#### Task to carry out:
Show every line below where "Open" can be found.

#### Data for review:
(* ===== verification/GroupJson.v ===== *)
(** Saving and loading one group: [TradeGroup.to_dict] and [from_dict]
    ([deribit_engine/models.py]), and what a group is after a save and a load. *)

From S2P Require Import Prelude Dec PyStr Utils Group PyObj.
Local Open Scope Q_scope.
Local Open Scope dec_scope.
Local Open Scope bool_scope.
Local Open Scope outcome_scope.
Local Open Scope list_scope.

(** ** Strategy names *)

(** [.replace("-", "_").replace(" ", "_")] *)
Definition underscore_char (c : ascii) : ascii :=
  if Ascii.eqb c "-"%char || Ascii.eqb c " "%char then "_"%char else c.

Fixpoint assoc_str (k : string) (l : list (string * string)) : option string :=
  match l with
  | [] => None
  | (k', v) :: r => if String.eqb k k' then Some v else assoc_str k r
  end.

Definition strategy_aliases : list (string * string) :=
  [("naked", "naked_short"); ("naked_put", "naked_short"); ("naked_call", "naked_short");
   ("short_put", "naked_short"); ("short_call", "naked_short"); ("shortput", "naked_short");
   ("shortcall", "naked_short"); ("naked_short_put", "naked_short"); ("naked_short_call", "naked_short");
   ("put_spread", "bull_put_spread"); ("short_put_spread", "bull_put_spread");
   ("bullputspread", "bull_put_spread"); ("bull_put", "bull_put_spread"); ("coveredcall", "covered_call");
   ("cash_secured", "cash_secured"); ("cashsecured", "cash_secured"); ("csp", "cash_secured")]%string.

Definition normalize_strategy_name (raw default : string) : string :=
  let normalized := smap underscore_char (lower (strip raw)) in
  if is_empty normalized then default
  else match assoc_str normalized strategy_aliases with Some v => v | None => normalized end.

(** ** Helpers of [to_dict] and [from_dict] *)

Definition opt_dec (v : option Q) : pyobj := match v with Some q => PDec q | None => PNone end.
Definition opt_int_obj (v : option Z) : pyobj := match v with Some z => PInt z | None => PNone end.
Definition nonempty {A} (l : list A) : bool := match l with [] => false | _ => true end.
Definition obj_or (a b : pyobj) : pyobj := if py_truthy a then a else b.

(** The entries of a payload in the order they are assigned, each with the
    condition under which it is ([if c: payload[key] = value]). *)
Definition entry : Type := bool * (string * pyobj).
Definition always (key : string) (v : pyobj) : entry := (true, (key, v)).
Definition only_if (c : bool) (key : string) (v : pyobj) : entry := (c, (key, v)).
Definition dict_of (l : list entry) : list (string * pyobj) := map snd (filter fst l).

Definition _infer_option_type (instrument_name : string) : string :=
  if endswith "-C" (upper instrument_name) then "call" else "put".

Definition _looks_like_covered_call_group (get : string -> pyobj) (option_type : string) (covered : Q) : bool :=
  if negb (String.eqb option_type "call") then false
  else if covered >? 0 then true
  else startswith "covered_call-" (str_or_default (get "short_label"%string) EmptyString).

Definition add_id (ids : list string) (token : string) : list string :=
  if truthy token && negb (mem_str token ids) then ids ++ [token] else ids.

Definition _parse_group_id_list (raw : pyobj) (fallback : string) : list string :=
  let parts := match raw with
               | PStr s => map PStr (split_on ","%char s EmptyString)
               | PList l => l
               | _ => []
               end in
  let ids := fold_left (fun ids item => add_id ids (strip (str_or_default item EmptyString))) parts [] in
  add_id ids (strip fallback).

#### Solved problem:
Local Open Scope Q_scope.
Local Open Scope dec_scope.
Local Open Scope bool_scope.
Local Open Scope outcome_scope.
Local Open Scope list_scope.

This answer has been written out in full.